Pour les trois ans qui viennent, la suite ayant à être déterminée une fois fait le bilan de ces trois années, et devant permettre en particulier l’élaboration d’une procédure de choix des membres des cartels indépendante de nos appréciations actuelles et conjoncturelles, fondées sur les points 1) et 2), nous proposons les cartels suivants, dont nous pensons que les membres correspondent « à ceux qui ont de l’acquis », bien que, certainement, ce dernier ensemble soit plus vaste.

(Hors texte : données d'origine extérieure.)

(* ===== verification/TxMgr.v ===== *)
(** * Transaction simulation and validation
      (core/ledger/kvledger/txmgmt/lockbasedtxmgmt)

    The state database holds under the key [ns 0x00 key] the version and the
    value of a key; a deleted key keeps its version.  A simulator records the
    versions it reads and the values it writes; a block is validated by
    comparing the versions read with the committed ones (multi-version
    concurrency control), and the writes of its valid transactions are
    committed together.  The transaction manager's lock, which keeps a commit
    out while simulators and query executors are open, is the number of
    readers. *)

From Stdlib Require Import Strings.Byte.
From stdpp Require Import base numbers strings gmap list.
From S2P Require Import Prelude Varint RWSet LevelDB PeerTypes.
Local Open Scope Z_scope.

(** ** Keys and values in the database *)
Definition compositeKeySep : bytes := [x00].

Definition constructCompositeKey (ns key : bytes) : bytes := ns ++ compositeKeySep ++ key.

(** [bytes.SplitN(compositeKey, sep, 2)]: at the first separator, if any. *)
Fixpoint split_at_sep (b : bytes) : option (bytes * bytes) :=
  match b with
  | [] => None
  | c :: b => if bool_decide (c = x00) then Some ([], b)
              else '(p, r) ← split_at_sep b; Some (c :: p, r)
  end.
Definition splitCompositeKey (compositeKey : bytes) : res (bytes * bytes) :=
  deref (split_at_sep compositeKey).

Definition encodeValue (value : slice) (version : Z) : bytes :=
  let deleteMarker := if bool_decide (value = None) then 1 else 0 in
  EncodeVarint version ++ EncodeVarint deleteMarker ++ sl value.

Definition decodeValue (encodedValue : bytes) : slice * Z :=
  let '(version, len1) := DecodeVarint encodedValue in
  let '(deleteMarker, len2) := DecodeVarint (drop (Z.to_nat len1) encodedValue) in
  if bool_decide (deleteMarker = 1) then (None, version)
  else (Some (drop (Z.to_nat (len1 + len2)) encodedValue), version).

(** ** The pending updates of a block *)
Record versionedValue := mkVV { vv_value : slice; vv_version : Z }.
Abbreviation updateSet := (gmap bytes versionedValue).

Definition us_add (compositeKey : bytes) (vv : versionedValue) (u : updateSet) : updateSet :=
  <[compositeKey := vv]> u.
Definition us_exists (compositeKey : bytes) (u : updateSet) : bool :=
  bool_decide (is_Some (u !! compositeKey)).
Definition us_get (compositeKey : bytes) (u : updateSet) : option versionedValue :=
  u !! compositeKey.

Record LockBasedTxMgr (D : Type) := mkTxMgr {
  tm_db : D; tm_updateSet : option updateSet; tm_readers : nat }.
Arguments mkTxMgr {D}.
Arguments tm_db {D}.
Arguments tm_updateSet {D}.
Arguments tm_readers {D}.

(** ** The simulator's record of a transaction *)
Record kvReadCache := mkReadCache { rc_kvRead : KVRead; rc_cachedValue : slice }.
Record nsRWs := mkNsRWs { readMap : gmap bytes kvReadCache; writeMap : gmap bytes KVWrite }.
Definition newNsRWs : nsRWs := mkNsRWs ∅ ∅.
Record LockBasedTxSimulator := mkSim { sim_done : bool; sim_rwMap : gmap bytes nsRWs }.

Definition newSimulator : LockBasedTxSimulator := mkSim false ∅.

Section txmgr.
Context {D : Type} `{LevelDB D}.
Abbreviation TxMgr := (LockBasedTxMgr D).

Definition set_updateSet (u : option updateSet) (tm : TxMgr) : TxMgr :=
  mkTxMgr (tm_db tm) u (tm_readers tm).
Definition set_readers (n : nat) (tm : TxMgr) : TxMgr :=
  mkTxMgr (tm_db tm) (tm_updateSet tm) n.

Definition NewLockBasedTxMgr (d : D) : TxMgr := mkTxMgr d None 0.

(** Both take the read lock. *)
Definition NewQueryExecutor (tm : TxMgr) : bool * TxMgr := (false, set_readers (S (tm_readers tm)) tm).
Definition NewTxSimulator (tm : TxMgr) : LockBasedTxSimulator * TxMgr :=
  (newSimulator, set_readers (S (tm_readers tm)) tm).

(** ** Committed state: [None] is a database error *)
Definition getCommittedValueAndVersion (ns key : bytes) (d : D) : option (slice * Z) :=
  v ← DB_Get (constructCompositeKey ns key) d;
  match v with
  | None => Some (None, 0)
  | Some encodedValue => Some (decodeValue encodedValue)
  end.
Definition getCommitedVersion (ns key : bytes) (d : D) : option Z :=
  snd <$> getCommittedValueAndVersion ns key d.

(** The entries a scanner has still to visit. *)
Definition getCommittedRangeScanner (namespace startKey endKey : bytes) (d : D) : list (bytes * bytes) :=
  let compositeStartKey :=
    if bool_decide (startKey = []) then None else Some (constructCompositeKey namespace startKey) in
  let compositeEndKey :=
    if bool_decide (endKey = []) then None else Some (constructCompositeKey namespace endKey) in
  DB_GetIterator compositeStartKey compositeEndKey d.

(** ** Validation of a block *)
Fixpoint validate_reads (ns : bytes) (reads : list KVRead) (tm : TxMgr) : option bool :=
  match reads with
  | [] => Some true
  | kvRead :: rest =>
      let compositeKey := constructCompositeKey ns (kr_Key kvRead) in
      if match tm_updateSet tm with Some u => us_exists compositeKey u | None => false end
      then Some false else
      currentVersion ← getCommitedVersion ns (kr_Key kvRead) (tm_db tm);
      if negb (bool_decide (currentVersion = kr_Version kvRead)) then Some false
      else validate_reads ns rest tm
  end.

Fixpoint validateTx (txRWSet : TxReadWriteSet) (tm : TxMgr) : option bool :=
  match txRWSet with
  | [] => Some true
  | nsRWSet :: rest =>
      ok ← validate_reads (ns_NameSpace nsRWSet) (ns_Reads nsRWSet) tm;
      if (ok : bool) then validateTx rest tm else Some false
  end.

(** The result is whether there was no error; on an error the updates made so
    far stay. *)
Fixpoint add_writes (ns : bytes) (writes : list KVWrite) (d : D) (u : updateSet) : bool * updateSet :=
  match writes with
  | [] => (true, u)
  | kvWrite :: rest =>
      let compositeKey := constructCompositeKey ns (kw_Key kvWrite) in
      let currentVersion :=
        match us_get compositeKey u with
        | Some versionedVal => Some (vv_version versionedVal)
        | None => getCommitedVersion ns (kw_Key kvWrite) d
        end in
      match currentVersion with
      | None => (false, u)
      | Some v => add_writes ns rest d (us_add compositeKey (mkVV (kw_Value kvWrite) (u64 (v + 1))) u)
      end
  end.

Fixpoint add_ns_writes (txRWSet : TxReadWriteSet) (d : D) (u : updateSet) : bool * updateSet :=
  match txRWSet with
  | [] => (true, u)
  | nsRWSet :: rest =>
      let '(ok, u) := add_writes (ns_NameSpace nsRWSet) (ns_Writes nsRWSet) d u in
      if (ok : bool) then add_ns_writes rest d u else (false, u)
  end.

Definition addWriteSetToBatch (txRWSet : TxReadWriteSet) (tm : TxMgr) : bool * TxMgr :=
  let u := default ∅ (tm_updateSet tm) in
  let '(ok, u) := add_ns_writes txRWSet (tm_db tm) u in
  (ok, set_updateSet (Some u) tm).

Context `{!Proto Envelope, !Proto Payload, !Proto Transaction, !Proto ChaincodeActionPayload,
  !Proto ProposalResponsePayload, !Proto ChaincodeAction}.

(** The loop over the transactions: the valid ones and the invalid ones, or
    [None] for an error. *)
Fixpoint validate_txs (txs : list bytes) (valid : list bytes) (invalid : list InvalidTransaction)
    : M TxMgr (option (list bytes * list InvalidTransaction)) :=
  match txs with
  | [] => mret (Some (valid, invalid))
  | envBytes :: rest =>
      respPayload ← lift (GetActionFromEnvelope envBytes);
      match respPayload with
      | None => mret None
      | Some p =>
          action ← lift (deref p);
          match TxReadWriteSet_Unmarshal (sl (ca_Results action)) with
          | None => mret None
          | Some txRWSet =>
              v ← gets (validateTx txRWSet);
              match v with
              | None => mret None
              | Some true =>
                  tm ← get;
                  let '(ok, tm) := addWriteSetToBatch txRWSet tm in
                  _ ← modify (λ _, tm);
                  if (ok : bool) then validate_txs rest (valid ++ [envBytes]) invalid else mret None
              | Some false =>
                  validate_txs rest valid
                    (invalid ++ [mkInvalidTransaction (mkTransaction 0 None []) RWConflictDuringCommit])
              end
          end
      end
  end.

Definition ValidateAndPrepare (block : Block2) : M TxMgr (option (Block2 * list InvalidTransaction)) :=
  _ ← modify (set_updateSet (Some ∅));
  r ← validate_txs (b2_Transactions block) [] [];
  mret (match r with
        | Some (txs, invalidTxs) => Some (mkBlock2 (b2_PreviousBlockHash block) txs, invalidTxs)
        | None => None
        end).

(** The puts of a commit; the map is ranged over in some order. *)
Definition commit_batch (u : updateSet) : batch :=
  (λ kv, (kv.1, encodeValue (vv_value kv.2) (vv_version kv.2))) <$> map_to_list u.

(** With the write lock held.  The result is whether there was no error; the
    updates are dropped in both cases. *)
Definition Commit : M TxMgr bool :=
  u ← gets tm_updateSet;
  u ← lift (match u with Some u => Ok u | None => Panic end);
  tm ← get;
  match DB_WriteBatch (commit_batch u) false (tm_db tm) with
  | Some d => _ ← modify (λ tm, mkTxMgr d None (tm_readers tm)); mret true
  | None => _ ← modify (set_updateSet None); mret false
  end.

Definition Rollback : M TxMgr unit := modify (set_updateSet None).

(** ** RWLockQueryExecutor

    Its only own state is [done]. *)
Definition checkDone (done : bool) : res unit := if done then Panic else Ok tt.

Definition query_GetState (done : bool) (ns key : bytes) (tm : TxMgr) : res (option slice) :=
  _ ← checkDone done;
  Ok (fst <$> getCommittedValueAndVersion ns key (tm_db tm)).

Fixpoint query_GetStateMultipleKeys (done : bool) (namespace : bytes) (keys : list bytes) (tm : TxMgr)
    : res (option (list slice)) :=
  match keys with
  | [] => Ok (Some [])
  | key :: rest =>
      v ← query_GetState done namespace key tm;
      match v with
      | None => Ok None
      | Some value =>
          r ← query_GetStateMultipleKeys done namespace rest tm;
          Ok (match r with Some l => Some (value :: l) | None => None end)
      end
  end.

Definition query_GetStateRangeScanIterator (done : bool) (namespace startKey endKey : bytes) (tm : TxMgr)
    : res (list (bytes * bytes)) :=
  _ ← checkDone done;
  Ok (getCommittedRangeScanner namespace startKey endKey (tm_db tm)).

(** [RUnlock] of a lock that is not held is fatal. *)
Definition query_Done (tm : TxMgr) : res (bool * TxMgr) :=
  match tm_readers tm with
  | O => Panic
  | S n => Ok (true, set_readers n tm)
  end.

(** A key, its version and its value; a nil value is a deleted key. *)
Definition scanner_next (entries : list (bytes * bytes))
    : res (option (bytes * Z * slice) * list (bytes * bytes)) :=
  match entries with
  | [] => Ok (None, [])
  | (k, v) :: rest =>
      sp ← splitCompositeKey k;
      let '(value, version) := decodeValue v in
      Ok (Some (sp.2, version, value), rest)
  end.

(** [qKVItr.Next]: the recursion skips deleted keys. *)
Fixpoint qKVItr_Next (entries : list (bytes * bytes))
    : res (option (bytes * bytes) * list (bytes * bytes)) :=
  match entries with
  | [] => Ok (None, [])
  | e :: rest =>
      r ← scanner_next [e];
      match r.1 with
      | Some (key, _, Some value) => Ok (Some (key, value), rest)
      | _ => qKVItr_Next rest
      end
  end.

(** ** LockBasedTxSimulator *)
Abbreviation Sim := LockBasedTxSimulator.

Definition getOrCreateNsRWHolder (ns : bytes) : M Sim nsRWs :=
  m ← gets sim_rwMap;
  match m !! ns with
  | Some n => mret n
  | None => _ ← modify (λ s, mkSim (sim_done s) (<[ns := newNsRWs]> (sim_rwMap s))); mret newNsRWs
  end.

Definition put_read (ns key : bytes) (c : kvReadCache) : M Sim unit :=
  modify (λ s, mkSim (sim_done s)
    (alter (λ n, mkNsRWs (<[key := c]> (readMap n)) (writeMap n)) ns (sim_rwMap s))).
Definition put_write (ns key : bytes) (w : KVWrite) : M Sim unit :=
  modify (λ s, mkSim (sim_done s)
    (alter (λ n, mkNsRWs (readMap n) (<[key := w]> (writeMap n))) ns (sim_rwMap s))).

Definition GetState (ns key : bytes) (tm : TxMgr) : M Sim (option slice) :=
  done ← gets sim_done;
  _ ← lift (checkDone done);
  nsRWs ← getOrCreateNsRWHolder ns;
  match writeMap nsRWs !! key with
  | Some kvWrite => mret (Some (kw_Value kvWrite))
  | None =>
      match readMap nsRWs !! key with
      | Some readCache => mret (Some (rc_cachedValue readCache))
      | None =>
          match getCommittedValueAndVersion ns key (tm_db tm) with
          | None => mret None
          | Some (value, version) =>
              _ ← put_read ns key (mkReadCache (NewKVRead key version) value);
              mret (Some value)
          end
      end
  end.

Definition SetState (ns key : bytes) (value : slice) : M Sim unit :=
  done ← gets sim_done;
  _ ← lift (checkDone done);
  nsRWs ← getOrCreateNsRWHolder ns;
  match writeMap nsRWs !! key with
  | Some kvWrite => put_write ns key (SetValue kvWrite value)
  | None => put_write ns key (NewKVWrite key value)
  end.

Definition DeleteState (ns key : bytes) : M Sim unit := SetState ns key None.

Fixpoint SetStateMultipleKeys (namespace : bytes) (kvs : list (bytes * slice)) : M Sim unit :=
  match kvs with
  | [] => mret tt
  | (k, v) :: rest => _ ← SetState namespace k v; SetStateMultipleKeys namespace rest
  end.

(** The method of the embedded executor, which calls the executor's own
    [GetState]. *)
Definition GetStateMultipleKeys (namespace : bytes) (keys : list bytes) (tm : TxMgr)
    : M Sim (option (list slice)) :=
  done ← gets sim_done;
  lift (query_GetStateMultipleKeys done namespace keys tm).

Definition GetStateRangeScanIterator (namespace startKey endKey : bytes) (tm : TxMgr)
    : M Sim (list (bytes * bytes)) :=
  done ← gets sim_done;
  _ ← lift (checkDone done);
  mret (getCommittedRangeScanner namespace startKey endKey (tm_db tm)).

(** [sKVItr.Next]: what is returned is recorded as read. *)
Fixpoint sKVItr_Next (namespace : bytes) (entries : list (bytes * bytes))
    : M Sim (option (bytes * bytes) * list (bytes * bytes)) :=
  match entries with
  | [] => mret (None, [])
  | e :: rest =>
      r ← lift (scanner_next [e]);
      match r.1 with
      | Some (key, version, Some value) =>
          _ ← getOrCreateNsRWHolder namespace;
          _ ← put_read namespace key (mkReadCache (mkKVRead key version) (Some value));
          mret (Some (key, value), rest)
      | _ => sKVItr_Next namespace rest
      end
  end.

Definition Done (tm : TxMgr) : M Sim TxMgr :=
  r ← lift (query_Done tm);
  _ ← modify (λ s, mkSim true (sim_rwMap s));
  mret r.2.

(** *** The read-write set

    [order n l]: the order in which the [n]-th map is ranged over. *)
Context (order : nat → list bytes → list bytes).

Definition getSortedKeys {V} (n : nat) (m : gmap bytes V) : list bytes := order n (map_to_list m).*1.

Fixpoint ns_rwsets (n : nat) (namespaces : list bytes) (m : gmap bytes nsRWs) : TxReadWriteSet :=
  match namespaces with
  | [] => []
  | ns :: rest =>
      let nsReadWriteMap := default newNsRWs (m !! ns) in
      let reads := omap (λ key, rc_kvRead <$> readMap nsReadWriteMap !! key)
        (getSortedKeys (2 * n + 1) (readMap nsReadWriteMap)) in
      let writes := omap (λ key, writeMap nsReadWriteMap !! key)
        (getSortedKeys (2 * n + 2) (writeMap nsReadWriteMap)) in
      mkNsRWSet ns reads writes :: ns_rwsets (S n) rest m
  end.

Definition getTxReadWriteSet (s : Sim) : TxReadWriteSet :=
  ns_rwsets 0 (getSortedKeys 0 (sim_rwMap s)) (sim_rwMap s).

Definition GetTxSimulationResults (s : Sim) : bytes := TxReadWriteSet_Marshal (getTxReadWriteSet s).

End txmgr.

Mais il était impossible de retenir tous les membres actuels qui cependant pourront tous être choisis par ces nouveaux cartels, pour occuper la place quatrième, libre.
Cartel 1 : Chantal de Bodinat, Patricia Leon-Lopez, Isabelle Morin.
Cartel 2 : Pierre Bruno, Sophie Duportail, Jacques Podlejski.
Cartel 3 : Thérèse Charrier, Marianne Lateule, Laure Thibaudeau.
Cartel 4 : Jacques Marblé, Elisabeth Rigal, Marie-Jean Sauret.
D’autres propositions sont envisageables, concernant tant la question des passeurs que celle d’un éventuel séminaire des A.E., mais aussi bien des passants.
La nomination, bien entendu, ne peut être effacée, mais au bout d’un an, le passant nommé ne peut faire état de ce titre, notamment dans le répertoire.
Pierre Bruno, Isabelle Morin, Marie-Jean Sauret, le 18 septembre 2015.